━━━ Dataset entries ━━━

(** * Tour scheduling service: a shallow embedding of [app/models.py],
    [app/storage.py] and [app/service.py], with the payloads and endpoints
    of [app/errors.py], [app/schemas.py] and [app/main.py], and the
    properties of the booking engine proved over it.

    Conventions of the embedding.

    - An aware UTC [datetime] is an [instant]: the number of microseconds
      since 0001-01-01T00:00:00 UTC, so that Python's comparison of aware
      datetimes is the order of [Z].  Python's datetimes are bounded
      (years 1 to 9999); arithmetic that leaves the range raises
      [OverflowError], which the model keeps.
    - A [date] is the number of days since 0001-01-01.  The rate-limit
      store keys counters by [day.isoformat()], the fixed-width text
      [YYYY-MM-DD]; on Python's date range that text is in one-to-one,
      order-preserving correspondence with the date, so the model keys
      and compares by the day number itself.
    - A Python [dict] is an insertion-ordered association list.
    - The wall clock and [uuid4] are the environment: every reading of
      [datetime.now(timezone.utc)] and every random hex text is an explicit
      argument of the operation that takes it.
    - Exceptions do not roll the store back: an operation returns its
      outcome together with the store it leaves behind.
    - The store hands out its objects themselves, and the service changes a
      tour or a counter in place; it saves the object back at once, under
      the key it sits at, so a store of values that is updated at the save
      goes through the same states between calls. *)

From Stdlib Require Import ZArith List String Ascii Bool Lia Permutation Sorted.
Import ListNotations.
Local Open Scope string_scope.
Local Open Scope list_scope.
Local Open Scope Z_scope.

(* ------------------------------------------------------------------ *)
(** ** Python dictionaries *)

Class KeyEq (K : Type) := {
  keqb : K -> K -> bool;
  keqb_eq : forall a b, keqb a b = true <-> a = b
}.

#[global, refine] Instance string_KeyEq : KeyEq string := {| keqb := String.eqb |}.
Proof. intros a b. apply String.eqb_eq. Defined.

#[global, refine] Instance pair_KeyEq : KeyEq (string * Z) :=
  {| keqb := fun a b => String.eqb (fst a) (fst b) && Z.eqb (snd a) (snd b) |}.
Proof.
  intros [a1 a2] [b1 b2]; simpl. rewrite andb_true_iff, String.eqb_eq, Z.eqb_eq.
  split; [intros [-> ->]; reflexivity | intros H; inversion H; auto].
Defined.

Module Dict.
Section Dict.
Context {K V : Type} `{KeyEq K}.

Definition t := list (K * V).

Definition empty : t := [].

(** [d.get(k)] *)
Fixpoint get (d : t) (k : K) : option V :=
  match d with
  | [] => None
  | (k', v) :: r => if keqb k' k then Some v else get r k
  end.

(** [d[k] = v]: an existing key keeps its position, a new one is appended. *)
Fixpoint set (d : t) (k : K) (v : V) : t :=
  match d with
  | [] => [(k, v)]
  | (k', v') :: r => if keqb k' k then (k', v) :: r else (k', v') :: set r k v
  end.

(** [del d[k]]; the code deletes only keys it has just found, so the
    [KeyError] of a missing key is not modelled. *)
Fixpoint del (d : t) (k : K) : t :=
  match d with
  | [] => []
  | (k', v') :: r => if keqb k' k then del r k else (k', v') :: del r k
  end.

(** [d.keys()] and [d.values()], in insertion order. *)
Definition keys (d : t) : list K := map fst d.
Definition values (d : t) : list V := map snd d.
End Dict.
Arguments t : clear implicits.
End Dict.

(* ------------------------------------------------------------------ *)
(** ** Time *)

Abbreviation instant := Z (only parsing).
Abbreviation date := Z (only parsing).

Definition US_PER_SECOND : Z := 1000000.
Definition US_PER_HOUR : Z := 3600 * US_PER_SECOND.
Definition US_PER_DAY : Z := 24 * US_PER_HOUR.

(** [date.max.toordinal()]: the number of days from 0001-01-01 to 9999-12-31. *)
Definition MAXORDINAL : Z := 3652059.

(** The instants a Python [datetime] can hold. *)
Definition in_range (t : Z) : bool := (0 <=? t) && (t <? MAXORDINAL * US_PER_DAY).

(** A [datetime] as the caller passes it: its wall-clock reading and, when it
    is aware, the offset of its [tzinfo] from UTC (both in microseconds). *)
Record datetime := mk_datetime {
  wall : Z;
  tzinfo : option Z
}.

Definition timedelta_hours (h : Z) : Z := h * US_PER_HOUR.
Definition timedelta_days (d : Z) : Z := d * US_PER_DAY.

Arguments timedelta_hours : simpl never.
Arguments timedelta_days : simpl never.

━━━
━━━ Dataset entries ━━━

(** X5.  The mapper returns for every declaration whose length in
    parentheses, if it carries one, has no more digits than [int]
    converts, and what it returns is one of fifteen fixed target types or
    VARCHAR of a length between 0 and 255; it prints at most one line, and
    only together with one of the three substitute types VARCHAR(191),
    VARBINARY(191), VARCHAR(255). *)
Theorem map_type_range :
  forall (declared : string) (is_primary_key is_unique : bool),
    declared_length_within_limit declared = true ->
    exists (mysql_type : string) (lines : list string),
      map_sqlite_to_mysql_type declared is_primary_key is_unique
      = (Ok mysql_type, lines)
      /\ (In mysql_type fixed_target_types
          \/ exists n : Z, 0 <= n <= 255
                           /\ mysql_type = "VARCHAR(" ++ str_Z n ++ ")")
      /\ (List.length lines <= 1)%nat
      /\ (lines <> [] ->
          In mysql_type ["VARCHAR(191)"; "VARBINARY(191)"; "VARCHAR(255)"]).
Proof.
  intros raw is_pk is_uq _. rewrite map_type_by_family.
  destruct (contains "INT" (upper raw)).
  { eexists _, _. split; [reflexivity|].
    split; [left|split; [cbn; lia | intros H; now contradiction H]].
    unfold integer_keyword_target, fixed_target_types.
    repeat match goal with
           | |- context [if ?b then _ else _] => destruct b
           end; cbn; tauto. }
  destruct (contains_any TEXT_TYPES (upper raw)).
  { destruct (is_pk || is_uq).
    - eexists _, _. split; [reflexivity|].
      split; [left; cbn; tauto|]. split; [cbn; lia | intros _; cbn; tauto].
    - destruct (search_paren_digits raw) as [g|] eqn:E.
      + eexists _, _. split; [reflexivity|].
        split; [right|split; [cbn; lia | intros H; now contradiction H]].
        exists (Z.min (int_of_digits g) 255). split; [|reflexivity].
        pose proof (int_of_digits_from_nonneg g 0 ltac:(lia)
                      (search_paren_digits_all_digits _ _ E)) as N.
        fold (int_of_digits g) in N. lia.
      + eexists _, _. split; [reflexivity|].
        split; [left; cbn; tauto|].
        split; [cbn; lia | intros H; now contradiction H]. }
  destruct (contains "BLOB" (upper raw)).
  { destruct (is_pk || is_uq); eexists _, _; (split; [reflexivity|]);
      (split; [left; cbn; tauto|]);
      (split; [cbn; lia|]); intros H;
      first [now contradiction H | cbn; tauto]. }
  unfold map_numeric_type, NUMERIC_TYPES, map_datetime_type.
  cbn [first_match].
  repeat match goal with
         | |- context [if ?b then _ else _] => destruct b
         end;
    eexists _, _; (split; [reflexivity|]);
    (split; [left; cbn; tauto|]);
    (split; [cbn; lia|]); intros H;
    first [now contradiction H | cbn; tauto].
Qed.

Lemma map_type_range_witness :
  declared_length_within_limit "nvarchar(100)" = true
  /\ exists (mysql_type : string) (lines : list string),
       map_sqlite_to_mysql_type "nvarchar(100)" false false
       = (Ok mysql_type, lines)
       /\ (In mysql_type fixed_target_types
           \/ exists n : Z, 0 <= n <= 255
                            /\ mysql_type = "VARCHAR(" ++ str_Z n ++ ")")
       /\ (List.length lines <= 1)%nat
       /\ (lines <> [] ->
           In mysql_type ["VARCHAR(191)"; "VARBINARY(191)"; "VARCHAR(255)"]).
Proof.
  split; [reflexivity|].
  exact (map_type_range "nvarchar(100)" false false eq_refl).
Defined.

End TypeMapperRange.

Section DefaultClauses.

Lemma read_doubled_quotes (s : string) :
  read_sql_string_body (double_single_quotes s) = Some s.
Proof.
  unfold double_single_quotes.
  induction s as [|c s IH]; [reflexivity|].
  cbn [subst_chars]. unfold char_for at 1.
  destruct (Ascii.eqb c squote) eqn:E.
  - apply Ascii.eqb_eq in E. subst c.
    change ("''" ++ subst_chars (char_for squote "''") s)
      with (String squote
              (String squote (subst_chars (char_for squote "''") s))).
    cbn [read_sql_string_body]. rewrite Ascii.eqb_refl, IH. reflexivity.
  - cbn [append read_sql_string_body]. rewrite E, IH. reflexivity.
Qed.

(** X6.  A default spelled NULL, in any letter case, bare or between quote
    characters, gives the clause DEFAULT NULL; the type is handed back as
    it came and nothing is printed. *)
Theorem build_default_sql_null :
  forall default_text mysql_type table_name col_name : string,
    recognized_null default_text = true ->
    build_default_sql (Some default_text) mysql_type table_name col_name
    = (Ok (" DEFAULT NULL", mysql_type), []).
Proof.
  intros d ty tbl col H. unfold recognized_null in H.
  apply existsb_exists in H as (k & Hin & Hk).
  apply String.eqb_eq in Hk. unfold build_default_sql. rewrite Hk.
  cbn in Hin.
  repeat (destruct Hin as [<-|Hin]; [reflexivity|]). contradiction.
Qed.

━━━

### Task brief
Using the data above, transcribe the lines that run from the line with "Abbreviation instant := Z (only parsing)." to the line with "is aware, the", both ends kept, and output nothing else.

### Response to this task
Abbreviation instant := Z (only parsing).
Abbreviation date := Z (only parsing).

Definition US_PER_SECOND : Z := 1000000.
Definition US_PER_HOUR : Z := 3600 * US_PER_SECOND.
Definition US_PER_DAY : Z := 24 * US_PER_HOUR.

(** [date.max.toordinal()]: the number of days from 0001-01-01 to 9999-12-31. *)
Definition MAXORDINAL : Z := 3652059.

(** The instants a Python [datetime] can hold. *)
Definition in_range (t : Z) : bool := (0 <=? t) && (t <? MAXORDINAL * US_PER_DAY).

(** A [datetime] as the caller passes it: its wall-clock reading and, when it
    is aware, the offset of its [tzinfo] from UTC (both in microseconds). *)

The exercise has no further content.